[Saved entries]
+++++
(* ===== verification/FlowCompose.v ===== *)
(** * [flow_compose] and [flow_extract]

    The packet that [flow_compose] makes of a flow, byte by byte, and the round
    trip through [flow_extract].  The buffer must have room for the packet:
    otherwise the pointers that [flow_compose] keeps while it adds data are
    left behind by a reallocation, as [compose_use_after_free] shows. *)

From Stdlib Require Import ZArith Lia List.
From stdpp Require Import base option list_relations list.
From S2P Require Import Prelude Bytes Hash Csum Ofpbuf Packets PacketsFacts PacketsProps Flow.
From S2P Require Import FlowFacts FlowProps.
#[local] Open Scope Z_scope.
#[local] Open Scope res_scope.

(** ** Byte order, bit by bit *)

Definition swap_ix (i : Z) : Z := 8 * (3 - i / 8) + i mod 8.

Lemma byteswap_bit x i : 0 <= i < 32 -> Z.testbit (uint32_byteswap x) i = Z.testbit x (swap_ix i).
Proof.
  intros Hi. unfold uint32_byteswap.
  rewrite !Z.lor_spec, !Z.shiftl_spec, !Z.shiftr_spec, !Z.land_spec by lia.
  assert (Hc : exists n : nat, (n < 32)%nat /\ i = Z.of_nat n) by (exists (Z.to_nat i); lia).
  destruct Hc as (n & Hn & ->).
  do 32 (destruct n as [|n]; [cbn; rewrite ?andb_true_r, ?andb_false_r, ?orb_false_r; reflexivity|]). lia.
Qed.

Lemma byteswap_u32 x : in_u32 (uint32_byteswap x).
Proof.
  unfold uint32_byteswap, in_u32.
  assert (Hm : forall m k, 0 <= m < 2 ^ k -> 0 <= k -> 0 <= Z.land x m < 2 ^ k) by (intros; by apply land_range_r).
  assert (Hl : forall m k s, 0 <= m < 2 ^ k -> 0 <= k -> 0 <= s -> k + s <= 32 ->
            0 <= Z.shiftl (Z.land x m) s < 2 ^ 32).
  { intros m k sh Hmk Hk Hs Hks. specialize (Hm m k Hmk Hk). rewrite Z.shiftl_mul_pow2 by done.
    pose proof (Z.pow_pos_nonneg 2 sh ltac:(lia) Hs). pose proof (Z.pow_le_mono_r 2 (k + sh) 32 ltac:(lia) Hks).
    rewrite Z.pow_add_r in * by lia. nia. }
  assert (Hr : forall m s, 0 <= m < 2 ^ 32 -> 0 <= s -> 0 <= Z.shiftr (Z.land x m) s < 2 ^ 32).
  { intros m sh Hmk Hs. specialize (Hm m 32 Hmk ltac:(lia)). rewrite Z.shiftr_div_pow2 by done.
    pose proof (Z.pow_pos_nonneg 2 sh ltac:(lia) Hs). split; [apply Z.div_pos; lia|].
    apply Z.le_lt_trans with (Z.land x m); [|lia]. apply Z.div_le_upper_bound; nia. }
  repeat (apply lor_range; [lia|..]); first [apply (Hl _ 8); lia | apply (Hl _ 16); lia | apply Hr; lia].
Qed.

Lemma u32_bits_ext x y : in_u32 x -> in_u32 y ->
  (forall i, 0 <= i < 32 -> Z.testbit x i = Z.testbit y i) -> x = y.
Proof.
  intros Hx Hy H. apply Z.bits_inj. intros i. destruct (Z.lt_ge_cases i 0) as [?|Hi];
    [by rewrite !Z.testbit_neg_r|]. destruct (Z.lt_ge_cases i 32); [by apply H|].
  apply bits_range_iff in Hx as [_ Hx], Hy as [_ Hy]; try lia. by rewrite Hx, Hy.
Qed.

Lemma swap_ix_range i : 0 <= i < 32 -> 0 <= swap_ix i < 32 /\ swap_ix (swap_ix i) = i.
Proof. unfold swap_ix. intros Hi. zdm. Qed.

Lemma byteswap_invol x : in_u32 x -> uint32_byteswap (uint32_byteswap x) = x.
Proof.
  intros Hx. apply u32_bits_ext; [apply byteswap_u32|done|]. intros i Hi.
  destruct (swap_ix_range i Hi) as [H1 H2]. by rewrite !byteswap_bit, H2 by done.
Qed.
+++++
REQUIREMENT:
In the records above, return precisely the line containing "Z.shiftl_mul_pow2 by done." and each line that comes after it, up to the final one.

REPLY:
  { intros m k sh Hmk Hk Hs Hks. specialize (Hm m k Hmk Hk). rewrite Z.shiftl_mul_pow2 by done.
    pose proof (Z.pow_pos_nonneg 2 sh ltac:(lia) Hs). pose proof (Z.pow_le_mono_r 2 (k + sh) 32 ltac:(lia) Hks).
    rewrite Z.pow_add_r in * by lia. nia. }
  assert (Hr : forall m s, 0 <= m < 2 ^ 32 -> 0 <= s -> 0 <= Z.shiftr (Z.land x m) s < 2 ^ 32).
  { intros m sh Hmk Hs. specialize (Hm m 32 Hmk ltac:(lia)). rewrite Z.shiftr_div_pow2 by done.
    pose proof (Z.pow_pos_nonneg 2 sh ltac:(lia) Hs). split; [apply Z.div_pos; lia|].
    apply Z.le_lt_trans with (Z.land x m); [|lia]. apply Z.div_le_upper_bound; nia. }
  repeat (apply lor_range; [lia|..]); first [apply (Hl _ 8); lia | apply (Hl _ 16); lia | apply Hr; lia].
Qed.

Lemma u32_bits_ext x y : in_u32 x -> in_u32 y ->
  (forall i, 0 <= i < 32 -> Z.testbit x i = Z.testbit y i) -> x = y.
Proof.
  intros Hx Hy H. apply Z.bits_inj. intros i. destruct (Z.lt_ge_cases i 0) as [?|Hi];
    [by rewrite !Z.testbit_neg_r|]. destruct (Z.lt_ge_cases i 32); [by apply H|].
  apply bits_range_iff in Hx as [_ Hx], Hy as [_ Hy]; try lia. by rewrite Hx, Hy.
Qed.

Lemma swap_ix_range i : 0 <= i < 32 -> 0 <= swap_ix i < 32 /\ swap_ix (swap_ix i) = i.
Proof. unfold swap_ix. intros Hi. zdm. Qed.

Lemma byteswap_invol x : in_u32 x -> uint32_byteswap (uint32_byteswap x) = x.
Proof.
  intros Hx. apply u32_bits_ext; [apply byteswap_u32|done|]. intros i Hi.
  destruct (swap_ix_range i Hi) as [H1 H2]. by rewrite !byteswap_bit, H2 by done.
Qed.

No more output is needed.